== Exercise ==
Exactly how many lines below mention "text"? Answer with that number alone.

* * * * * * * * *

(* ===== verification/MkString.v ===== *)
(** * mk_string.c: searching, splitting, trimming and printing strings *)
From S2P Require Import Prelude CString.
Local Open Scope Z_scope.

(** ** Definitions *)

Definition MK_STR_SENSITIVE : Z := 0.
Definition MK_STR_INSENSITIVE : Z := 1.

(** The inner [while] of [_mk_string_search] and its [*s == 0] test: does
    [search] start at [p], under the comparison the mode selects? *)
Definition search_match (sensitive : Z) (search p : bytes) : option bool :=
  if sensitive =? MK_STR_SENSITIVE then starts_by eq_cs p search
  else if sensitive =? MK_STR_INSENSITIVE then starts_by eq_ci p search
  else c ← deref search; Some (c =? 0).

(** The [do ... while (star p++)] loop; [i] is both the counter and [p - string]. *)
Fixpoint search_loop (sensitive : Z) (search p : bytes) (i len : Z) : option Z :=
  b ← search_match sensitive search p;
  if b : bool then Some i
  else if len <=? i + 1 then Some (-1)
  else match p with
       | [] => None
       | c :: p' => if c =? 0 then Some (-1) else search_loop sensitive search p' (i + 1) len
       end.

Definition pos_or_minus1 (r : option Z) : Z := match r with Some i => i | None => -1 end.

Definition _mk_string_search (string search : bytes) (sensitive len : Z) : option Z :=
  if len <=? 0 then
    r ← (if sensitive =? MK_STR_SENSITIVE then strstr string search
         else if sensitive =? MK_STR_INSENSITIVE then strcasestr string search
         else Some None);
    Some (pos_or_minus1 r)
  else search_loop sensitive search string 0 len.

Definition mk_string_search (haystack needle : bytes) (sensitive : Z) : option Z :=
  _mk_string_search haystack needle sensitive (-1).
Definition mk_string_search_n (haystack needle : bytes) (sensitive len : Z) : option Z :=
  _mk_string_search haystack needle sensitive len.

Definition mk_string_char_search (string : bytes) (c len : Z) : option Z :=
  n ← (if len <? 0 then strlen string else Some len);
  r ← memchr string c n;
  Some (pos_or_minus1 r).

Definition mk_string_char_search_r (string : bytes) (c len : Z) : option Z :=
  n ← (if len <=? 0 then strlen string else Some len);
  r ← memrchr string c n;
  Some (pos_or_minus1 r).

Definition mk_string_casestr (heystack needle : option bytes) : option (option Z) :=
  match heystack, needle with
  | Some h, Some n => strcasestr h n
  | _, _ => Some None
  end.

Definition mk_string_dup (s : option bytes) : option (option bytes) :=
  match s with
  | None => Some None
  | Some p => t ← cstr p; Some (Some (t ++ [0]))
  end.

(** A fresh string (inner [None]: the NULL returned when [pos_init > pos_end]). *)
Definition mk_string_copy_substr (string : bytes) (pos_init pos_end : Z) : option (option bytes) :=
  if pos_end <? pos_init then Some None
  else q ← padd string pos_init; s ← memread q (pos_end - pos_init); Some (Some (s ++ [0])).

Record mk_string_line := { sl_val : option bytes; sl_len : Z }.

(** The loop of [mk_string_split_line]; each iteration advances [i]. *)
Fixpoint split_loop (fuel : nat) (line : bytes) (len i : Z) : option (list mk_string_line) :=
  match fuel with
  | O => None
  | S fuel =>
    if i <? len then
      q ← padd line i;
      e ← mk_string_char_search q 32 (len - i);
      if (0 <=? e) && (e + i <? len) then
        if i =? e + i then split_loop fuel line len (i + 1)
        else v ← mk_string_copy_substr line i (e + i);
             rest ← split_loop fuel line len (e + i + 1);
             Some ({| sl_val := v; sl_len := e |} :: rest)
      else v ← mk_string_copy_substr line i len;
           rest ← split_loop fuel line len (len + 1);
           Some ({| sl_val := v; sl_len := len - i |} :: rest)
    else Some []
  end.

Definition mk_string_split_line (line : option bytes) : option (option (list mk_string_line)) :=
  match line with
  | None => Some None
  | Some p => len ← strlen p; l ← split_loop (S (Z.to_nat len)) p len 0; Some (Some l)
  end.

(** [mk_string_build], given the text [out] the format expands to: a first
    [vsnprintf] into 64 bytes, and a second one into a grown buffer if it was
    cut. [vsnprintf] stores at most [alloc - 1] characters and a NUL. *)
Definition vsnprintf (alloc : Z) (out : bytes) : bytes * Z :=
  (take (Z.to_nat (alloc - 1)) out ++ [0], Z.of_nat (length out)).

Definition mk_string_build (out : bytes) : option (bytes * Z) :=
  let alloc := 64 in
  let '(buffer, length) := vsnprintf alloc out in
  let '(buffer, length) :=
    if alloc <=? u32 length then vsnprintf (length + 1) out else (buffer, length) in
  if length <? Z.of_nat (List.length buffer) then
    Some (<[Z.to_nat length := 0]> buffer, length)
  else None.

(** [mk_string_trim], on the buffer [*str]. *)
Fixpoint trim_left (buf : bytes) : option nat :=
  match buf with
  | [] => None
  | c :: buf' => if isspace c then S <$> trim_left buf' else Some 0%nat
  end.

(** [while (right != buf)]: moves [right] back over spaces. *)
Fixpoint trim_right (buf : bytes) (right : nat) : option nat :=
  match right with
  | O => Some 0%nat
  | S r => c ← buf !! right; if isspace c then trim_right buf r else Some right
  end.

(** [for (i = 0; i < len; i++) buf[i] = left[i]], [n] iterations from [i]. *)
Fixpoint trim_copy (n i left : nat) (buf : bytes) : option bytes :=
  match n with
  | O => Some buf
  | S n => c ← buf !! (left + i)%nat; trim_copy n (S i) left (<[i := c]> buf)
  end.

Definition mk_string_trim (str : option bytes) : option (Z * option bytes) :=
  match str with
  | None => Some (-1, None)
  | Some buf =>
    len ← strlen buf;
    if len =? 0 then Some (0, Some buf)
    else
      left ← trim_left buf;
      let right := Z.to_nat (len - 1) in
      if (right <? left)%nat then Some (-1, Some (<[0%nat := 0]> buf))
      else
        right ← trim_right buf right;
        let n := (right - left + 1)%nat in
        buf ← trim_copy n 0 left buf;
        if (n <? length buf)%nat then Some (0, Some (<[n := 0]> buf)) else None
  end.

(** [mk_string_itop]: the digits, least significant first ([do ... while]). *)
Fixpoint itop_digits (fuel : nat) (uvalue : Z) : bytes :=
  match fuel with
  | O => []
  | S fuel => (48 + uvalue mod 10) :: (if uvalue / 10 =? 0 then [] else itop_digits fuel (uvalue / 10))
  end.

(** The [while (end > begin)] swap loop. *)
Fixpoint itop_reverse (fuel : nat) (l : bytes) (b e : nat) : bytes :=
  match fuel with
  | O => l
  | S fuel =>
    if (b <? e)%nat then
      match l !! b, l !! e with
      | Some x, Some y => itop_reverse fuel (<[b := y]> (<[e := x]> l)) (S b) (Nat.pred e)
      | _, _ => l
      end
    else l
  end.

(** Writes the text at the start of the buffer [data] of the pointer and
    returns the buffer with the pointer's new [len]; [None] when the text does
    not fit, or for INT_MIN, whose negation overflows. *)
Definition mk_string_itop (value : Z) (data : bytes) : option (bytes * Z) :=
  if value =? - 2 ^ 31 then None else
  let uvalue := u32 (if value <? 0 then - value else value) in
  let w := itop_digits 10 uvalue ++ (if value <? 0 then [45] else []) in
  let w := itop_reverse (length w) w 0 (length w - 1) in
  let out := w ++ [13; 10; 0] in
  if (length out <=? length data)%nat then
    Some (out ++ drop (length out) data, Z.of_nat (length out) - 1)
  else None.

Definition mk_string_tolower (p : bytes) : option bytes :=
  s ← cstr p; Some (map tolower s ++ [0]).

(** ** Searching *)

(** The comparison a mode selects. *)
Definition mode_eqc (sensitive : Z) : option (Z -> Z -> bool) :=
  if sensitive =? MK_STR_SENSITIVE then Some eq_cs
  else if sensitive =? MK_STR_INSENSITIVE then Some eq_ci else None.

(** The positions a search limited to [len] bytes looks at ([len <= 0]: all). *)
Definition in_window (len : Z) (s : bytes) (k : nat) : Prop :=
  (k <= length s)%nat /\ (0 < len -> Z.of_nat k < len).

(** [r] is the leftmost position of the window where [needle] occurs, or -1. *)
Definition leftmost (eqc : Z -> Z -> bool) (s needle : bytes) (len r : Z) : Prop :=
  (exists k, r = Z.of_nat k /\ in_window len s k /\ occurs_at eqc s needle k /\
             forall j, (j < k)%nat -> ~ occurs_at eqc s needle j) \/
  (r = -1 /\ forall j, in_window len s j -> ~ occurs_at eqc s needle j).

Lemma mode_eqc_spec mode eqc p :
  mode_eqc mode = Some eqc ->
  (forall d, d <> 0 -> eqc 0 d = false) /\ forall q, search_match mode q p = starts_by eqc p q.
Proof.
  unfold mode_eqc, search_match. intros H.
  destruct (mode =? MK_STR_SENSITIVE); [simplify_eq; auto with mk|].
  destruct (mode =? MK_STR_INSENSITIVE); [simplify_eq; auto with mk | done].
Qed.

* * * * * * * * *

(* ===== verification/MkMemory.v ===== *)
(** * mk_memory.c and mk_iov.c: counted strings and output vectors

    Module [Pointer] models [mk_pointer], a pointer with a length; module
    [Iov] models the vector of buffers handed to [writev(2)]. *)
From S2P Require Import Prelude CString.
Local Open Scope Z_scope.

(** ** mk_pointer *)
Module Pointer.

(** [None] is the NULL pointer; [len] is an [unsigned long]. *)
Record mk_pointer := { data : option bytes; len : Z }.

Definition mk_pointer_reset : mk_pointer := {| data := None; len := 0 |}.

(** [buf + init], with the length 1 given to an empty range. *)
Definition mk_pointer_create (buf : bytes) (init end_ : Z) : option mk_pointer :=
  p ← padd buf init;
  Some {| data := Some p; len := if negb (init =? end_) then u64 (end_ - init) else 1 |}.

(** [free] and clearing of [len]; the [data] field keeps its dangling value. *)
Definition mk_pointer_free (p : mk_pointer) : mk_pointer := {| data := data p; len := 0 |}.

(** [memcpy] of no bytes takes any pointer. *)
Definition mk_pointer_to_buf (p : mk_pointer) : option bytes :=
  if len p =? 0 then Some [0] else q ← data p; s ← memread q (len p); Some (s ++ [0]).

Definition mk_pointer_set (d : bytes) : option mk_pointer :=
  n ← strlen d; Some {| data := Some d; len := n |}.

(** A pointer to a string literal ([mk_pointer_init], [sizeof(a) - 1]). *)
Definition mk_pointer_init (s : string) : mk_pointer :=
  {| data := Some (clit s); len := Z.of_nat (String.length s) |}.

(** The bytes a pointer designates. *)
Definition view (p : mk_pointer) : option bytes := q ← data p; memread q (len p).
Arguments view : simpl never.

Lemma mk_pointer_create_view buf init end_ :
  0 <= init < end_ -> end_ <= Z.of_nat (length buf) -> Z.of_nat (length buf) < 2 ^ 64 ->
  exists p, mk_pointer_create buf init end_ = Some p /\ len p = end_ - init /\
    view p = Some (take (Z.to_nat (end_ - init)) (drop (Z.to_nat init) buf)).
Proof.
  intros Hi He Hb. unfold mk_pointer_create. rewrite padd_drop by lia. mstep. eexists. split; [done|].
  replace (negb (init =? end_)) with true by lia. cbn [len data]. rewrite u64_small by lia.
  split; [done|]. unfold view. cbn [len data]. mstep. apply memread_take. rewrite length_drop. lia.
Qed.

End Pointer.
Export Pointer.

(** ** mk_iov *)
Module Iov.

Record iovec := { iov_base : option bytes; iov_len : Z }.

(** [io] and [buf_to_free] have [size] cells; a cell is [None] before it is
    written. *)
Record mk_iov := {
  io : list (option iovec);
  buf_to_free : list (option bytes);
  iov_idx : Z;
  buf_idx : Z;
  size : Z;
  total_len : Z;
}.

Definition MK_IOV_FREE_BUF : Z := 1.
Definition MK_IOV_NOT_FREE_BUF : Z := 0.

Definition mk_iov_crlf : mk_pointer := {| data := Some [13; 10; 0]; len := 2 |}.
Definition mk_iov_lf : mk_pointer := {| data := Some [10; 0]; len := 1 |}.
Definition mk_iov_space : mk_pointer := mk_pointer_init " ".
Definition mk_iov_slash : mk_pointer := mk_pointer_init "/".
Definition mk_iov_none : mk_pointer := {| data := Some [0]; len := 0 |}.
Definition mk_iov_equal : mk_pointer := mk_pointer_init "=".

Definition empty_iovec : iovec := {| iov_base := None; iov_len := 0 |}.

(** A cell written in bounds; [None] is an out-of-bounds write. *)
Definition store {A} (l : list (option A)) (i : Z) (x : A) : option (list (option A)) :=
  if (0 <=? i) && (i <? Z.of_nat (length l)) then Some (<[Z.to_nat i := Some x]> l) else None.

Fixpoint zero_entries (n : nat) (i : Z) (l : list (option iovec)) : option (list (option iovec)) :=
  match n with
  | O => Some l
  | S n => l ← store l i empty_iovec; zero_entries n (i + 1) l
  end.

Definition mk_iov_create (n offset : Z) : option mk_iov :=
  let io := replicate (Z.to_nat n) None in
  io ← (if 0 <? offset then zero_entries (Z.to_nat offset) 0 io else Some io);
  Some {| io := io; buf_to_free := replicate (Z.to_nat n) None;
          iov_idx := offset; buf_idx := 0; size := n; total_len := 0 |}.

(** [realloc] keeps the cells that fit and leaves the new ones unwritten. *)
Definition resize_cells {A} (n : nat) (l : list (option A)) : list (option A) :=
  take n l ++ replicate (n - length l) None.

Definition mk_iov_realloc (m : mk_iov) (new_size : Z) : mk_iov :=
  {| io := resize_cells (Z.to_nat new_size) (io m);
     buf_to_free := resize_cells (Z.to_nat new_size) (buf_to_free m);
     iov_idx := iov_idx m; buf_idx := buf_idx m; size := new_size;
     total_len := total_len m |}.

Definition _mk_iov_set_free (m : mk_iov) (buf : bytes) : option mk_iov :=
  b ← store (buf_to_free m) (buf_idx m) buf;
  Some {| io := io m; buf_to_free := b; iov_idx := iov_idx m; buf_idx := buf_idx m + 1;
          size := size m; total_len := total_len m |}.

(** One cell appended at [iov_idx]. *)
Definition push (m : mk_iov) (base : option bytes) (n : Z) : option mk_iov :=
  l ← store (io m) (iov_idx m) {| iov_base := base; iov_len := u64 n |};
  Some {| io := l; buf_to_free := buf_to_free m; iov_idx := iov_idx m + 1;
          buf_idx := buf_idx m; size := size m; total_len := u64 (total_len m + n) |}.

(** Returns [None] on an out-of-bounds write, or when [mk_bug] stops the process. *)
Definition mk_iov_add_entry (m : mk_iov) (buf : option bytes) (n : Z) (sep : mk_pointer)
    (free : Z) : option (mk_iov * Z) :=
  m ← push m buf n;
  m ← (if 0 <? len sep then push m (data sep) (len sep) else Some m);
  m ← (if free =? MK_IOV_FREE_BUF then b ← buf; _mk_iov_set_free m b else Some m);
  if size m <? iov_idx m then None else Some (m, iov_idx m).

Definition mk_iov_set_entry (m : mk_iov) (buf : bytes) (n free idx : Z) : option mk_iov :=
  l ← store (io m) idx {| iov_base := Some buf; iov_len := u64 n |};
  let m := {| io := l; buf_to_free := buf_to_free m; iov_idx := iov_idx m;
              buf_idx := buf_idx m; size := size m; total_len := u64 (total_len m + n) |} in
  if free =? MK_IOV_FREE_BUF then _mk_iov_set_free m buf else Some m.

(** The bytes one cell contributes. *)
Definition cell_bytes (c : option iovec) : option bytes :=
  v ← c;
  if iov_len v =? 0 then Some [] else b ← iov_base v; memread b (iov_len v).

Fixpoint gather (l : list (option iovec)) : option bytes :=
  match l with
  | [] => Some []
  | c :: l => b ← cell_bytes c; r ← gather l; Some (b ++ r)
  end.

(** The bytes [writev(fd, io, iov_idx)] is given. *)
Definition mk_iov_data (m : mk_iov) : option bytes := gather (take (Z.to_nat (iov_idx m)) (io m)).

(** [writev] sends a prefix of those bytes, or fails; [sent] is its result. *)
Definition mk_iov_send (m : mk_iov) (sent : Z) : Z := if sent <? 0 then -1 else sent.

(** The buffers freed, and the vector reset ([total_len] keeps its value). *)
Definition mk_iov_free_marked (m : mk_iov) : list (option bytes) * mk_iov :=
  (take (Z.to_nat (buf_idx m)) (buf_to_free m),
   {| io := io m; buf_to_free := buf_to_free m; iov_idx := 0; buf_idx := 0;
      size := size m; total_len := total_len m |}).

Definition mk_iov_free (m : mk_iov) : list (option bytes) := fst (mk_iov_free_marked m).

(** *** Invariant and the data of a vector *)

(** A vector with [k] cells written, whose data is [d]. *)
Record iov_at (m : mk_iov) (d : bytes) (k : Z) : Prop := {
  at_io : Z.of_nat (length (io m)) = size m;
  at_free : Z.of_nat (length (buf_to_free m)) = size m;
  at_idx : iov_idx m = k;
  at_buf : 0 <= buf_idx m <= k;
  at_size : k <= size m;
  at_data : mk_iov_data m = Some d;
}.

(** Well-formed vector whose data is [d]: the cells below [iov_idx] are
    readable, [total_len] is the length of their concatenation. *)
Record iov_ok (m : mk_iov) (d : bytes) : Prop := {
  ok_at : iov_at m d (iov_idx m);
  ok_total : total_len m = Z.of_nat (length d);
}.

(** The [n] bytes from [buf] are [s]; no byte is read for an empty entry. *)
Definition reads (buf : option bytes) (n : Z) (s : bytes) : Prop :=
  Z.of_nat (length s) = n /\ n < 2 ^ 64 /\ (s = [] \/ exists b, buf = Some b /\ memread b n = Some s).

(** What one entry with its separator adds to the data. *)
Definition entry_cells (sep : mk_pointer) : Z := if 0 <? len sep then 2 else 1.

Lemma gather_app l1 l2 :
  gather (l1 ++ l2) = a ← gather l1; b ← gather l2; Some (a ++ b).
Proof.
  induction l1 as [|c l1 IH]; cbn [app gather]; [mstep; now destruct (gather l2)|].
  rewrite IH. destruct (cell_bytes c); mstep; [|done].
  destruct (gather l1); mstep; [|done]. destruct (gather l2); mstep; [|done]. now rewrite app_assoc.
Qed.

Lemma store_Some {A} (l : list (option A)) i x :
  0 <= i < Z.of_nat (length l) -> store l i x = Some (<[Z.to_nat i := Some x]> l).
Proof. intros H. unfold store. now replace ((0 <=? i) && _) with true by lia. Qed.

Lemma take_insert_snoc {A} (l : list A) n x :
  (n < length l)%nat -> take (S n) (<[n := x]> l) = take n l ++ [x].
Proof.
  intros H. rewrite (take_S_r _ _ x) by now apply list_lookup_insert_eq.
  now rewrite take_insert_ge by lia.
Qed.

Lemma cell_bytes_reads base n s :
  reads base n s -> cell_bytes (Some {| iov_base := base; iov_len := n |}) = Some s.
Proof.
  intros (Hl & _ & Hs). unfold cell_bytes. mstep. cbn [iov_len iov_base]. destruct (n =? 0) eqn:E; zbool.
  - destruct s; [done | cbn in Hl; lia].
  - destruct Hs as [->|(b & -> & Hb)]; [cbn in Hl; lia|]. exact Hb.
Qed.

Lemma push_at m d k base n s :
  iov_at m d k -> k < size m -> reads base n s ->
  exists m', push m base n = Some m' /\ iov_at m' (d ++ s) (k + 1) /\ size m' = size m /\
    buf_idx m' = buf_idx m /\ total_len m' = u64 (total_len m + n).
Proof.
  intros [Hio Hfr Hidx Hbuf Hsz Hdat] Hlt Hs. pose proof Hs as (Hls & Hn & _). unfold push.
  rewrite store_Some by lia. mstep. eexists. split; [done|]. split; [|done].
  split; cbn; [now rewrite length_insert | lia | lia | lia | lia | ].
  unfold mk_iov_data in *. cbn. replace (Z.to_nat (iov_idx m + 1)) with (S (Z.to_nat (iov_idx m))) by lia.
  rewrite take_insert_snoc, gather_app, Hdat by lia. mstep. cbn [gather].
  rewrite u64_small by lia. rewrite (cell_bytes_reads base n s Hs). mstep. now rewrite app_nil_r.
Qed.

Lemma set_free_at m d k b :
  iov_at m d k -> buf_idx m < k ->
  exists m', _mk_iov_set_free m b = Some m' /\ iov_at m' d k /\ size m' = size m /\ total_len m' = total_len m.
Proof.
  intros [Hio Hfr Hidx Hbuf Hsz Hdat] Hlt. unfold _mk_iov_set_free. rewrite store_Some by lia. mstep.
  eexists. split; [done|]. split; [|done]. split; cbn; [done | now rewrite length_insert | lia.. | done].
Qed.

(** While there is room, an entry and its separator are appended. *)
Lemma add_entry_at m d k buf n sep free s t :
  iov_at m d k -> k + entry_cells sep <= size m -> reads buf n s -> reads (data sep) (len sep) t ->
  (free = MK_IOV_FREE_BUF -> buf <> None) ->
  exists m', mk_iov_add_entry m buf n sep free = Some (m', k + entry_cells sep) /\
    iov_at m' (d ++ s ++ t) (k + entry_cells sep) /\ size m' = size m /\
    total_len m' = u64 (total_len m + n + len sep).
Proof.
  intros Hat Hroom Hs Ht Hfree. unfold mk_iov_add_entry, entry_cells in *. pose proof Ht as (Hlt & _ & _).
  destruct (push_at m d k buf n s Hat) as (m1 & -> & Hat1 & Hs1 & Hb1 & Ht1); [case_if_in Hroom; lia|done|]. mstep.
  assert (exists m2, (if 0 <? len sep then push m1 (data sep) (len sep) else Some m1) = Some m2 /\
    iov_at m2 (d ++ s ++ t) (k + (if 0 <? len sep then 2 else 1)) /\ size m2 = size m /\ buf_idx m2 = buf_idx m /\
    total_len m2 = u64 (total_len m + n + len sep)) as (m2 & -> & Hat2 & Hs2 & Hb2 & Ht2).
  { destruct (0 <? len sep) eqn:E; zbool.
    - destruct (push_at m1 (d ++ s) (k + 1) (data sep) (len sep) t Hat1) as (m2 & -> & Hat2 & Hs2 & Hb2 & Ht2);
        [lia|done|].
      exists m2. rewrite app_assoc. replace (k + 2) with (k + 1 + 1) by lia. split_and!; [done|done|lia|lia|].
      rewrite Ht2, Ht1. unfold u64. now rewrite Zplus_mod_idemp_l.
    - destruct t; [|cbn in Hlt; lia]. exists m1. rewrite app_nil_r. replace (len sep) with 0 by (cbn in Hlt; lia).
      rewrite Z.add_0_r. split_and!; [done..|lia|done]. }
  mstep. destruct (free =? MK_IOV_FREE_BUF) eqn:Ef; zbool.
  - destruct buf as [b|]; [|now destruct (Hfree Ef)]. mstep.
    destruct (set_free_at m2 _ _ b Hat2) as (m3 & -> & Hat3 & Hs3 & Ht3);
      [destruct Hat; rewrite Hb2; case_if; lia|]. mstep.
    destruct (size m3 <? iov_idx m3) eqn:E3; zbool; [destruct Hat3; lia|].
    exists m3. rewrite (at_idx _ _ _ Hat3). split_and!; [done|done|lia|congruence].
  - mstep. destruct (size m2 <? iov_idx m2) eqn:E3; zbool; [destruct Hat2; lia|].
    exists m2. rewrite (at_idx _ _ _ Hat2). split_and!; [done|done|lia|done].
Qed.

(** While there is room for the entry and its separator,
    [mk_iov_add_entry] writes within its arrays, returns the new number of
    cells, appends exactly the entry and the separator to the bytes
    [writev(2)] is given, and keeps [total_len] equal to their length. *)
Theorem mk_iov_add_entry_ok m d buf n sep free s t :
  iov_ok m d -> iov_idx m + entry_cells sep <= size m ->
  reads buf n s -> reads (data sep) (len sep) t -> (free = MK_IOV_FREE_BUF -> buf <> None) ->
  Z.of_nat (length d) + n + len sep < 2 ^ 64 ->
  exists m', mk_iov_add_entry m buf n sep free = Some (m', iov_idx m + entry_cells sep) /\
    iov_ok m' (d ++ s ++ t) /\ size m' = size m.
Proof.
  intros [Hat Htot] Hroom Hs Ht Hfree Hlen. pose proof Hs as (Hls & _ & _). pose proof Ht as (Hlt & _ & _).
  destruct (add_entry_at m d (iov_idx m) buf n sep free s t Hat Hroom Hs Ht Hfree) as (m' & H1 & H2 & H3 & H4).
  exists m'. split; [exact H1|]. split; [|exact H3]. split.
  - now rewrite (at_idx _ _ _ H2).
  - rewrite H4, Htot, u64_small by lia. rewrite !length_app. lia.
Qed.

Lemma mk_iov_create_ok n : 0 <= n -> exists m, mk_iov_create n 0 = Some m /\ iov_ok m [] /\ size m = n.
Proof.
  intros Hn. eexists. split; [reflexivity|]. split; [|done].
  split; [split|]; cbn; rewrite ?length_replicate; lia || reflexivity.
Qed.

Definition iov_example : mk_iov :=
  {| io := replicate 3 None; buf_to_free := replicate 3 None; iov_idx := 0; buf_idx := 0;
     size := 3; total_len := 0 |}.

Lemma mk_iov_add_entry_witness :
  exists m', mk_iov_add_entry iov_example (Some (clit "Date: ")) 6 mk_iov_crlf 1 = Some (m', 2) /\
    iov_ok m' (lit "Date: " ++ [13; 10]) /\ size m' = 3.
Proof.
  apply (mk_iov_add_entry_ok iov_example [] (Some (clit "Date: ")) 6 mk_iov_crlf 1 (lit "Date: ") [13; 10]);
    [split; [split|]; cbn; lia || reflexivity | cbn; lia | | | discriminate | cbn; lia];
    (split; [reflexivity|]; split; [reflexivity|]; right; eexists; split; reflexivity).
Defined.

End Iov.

* * * * * * * * *

== Written response ==
3